Find each line in the records below that contains the word "else", and copy it out.
[[ EXERCISE INPUT open ]]
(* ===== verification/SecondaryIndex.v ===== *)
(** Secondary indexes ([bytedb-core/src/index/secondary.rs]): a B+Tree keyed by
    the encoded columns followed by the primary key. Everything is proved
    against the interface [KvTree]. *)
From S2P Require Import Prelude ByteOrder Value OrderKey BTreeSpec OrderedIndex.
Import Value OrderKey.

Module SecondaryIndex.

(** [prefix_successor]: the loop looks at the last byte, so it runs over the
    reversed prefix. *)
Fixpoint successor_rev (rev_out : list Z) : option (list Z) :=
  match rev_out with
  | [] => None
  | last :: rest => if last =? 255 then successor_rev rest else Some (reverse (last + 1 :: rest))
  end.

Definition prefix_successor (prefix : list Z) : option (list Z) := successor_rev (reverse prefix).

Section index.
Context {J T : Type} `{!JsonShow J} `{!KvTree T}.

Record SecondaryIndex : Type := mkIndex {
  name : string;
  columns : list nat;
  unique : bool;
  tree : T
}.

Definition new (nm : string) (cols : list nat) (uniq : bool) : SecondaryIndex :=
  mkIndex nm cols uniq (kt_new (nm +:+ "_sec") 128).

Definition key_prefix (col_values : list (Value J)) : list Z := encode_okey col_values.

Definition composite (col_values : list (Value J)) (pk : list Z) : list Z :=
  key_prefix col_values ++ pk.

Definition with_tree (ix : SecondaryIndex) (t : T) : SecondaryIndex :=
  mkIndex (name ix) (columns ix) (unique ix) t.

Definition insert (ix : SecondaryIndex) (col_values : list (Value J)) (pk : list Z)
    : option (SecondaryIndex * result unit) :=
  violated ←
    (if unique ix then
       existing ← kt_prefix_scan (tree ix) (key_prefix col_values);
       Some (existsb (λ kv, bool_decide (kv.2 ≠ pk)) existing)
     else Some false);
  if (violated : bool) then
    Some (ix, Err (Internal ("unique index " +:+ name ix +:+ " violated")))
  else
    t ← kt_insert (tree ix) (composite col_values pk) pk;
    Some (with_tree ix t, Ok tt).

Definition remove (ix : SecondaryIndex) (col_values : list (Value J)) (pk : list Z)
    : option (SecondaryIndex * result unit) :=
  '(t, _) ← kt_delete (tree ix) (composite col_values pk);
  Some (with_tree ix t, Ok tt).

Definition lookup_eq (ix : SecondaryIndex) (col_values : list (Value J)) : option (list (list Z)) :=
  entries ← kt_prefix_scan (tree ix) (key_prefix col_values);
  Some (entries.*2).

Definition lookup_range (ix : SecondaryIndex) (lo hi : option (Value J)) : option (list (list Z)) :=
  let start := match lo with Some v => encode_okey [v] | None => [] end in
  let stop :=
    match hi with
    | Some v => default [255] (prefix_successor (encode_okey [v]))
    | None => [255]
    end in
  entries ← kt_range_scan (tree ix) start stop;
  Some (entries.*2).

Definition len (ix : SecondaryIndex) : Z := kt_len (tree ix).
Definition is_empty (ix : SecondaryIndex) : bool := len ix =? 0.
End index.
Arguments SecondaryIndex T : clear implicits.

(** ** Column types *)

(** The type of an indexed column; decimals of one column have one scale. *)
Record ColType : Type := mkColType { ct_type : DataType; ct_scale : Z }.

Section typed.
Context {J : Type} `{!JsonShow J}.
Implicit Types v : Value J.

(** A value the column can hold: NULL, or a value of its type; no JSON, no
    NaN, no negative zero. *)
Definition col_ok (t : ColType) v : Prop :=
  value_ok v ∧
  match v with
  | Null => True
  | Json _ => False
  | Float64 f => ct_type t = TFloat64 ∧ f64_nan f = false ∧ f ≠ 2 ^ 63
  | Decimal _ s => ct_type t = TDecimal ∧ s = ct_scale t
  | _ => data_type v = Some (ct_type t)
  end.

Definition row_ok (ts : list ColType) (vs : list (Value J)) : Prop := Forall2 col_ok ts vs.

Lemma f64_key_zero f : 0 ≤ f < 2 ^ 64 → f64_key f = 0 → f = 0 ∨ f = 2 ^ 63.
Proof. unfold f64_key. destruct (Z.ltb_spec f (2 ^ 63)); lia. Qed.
[[ EXERCISE INPUT closed ]]
## RESULT OF THIS TASK:
  | last :: rest => if last =? 255 then successor_rev rest else Some (reverse (last + 1 :: rest))
     else Some false);
  else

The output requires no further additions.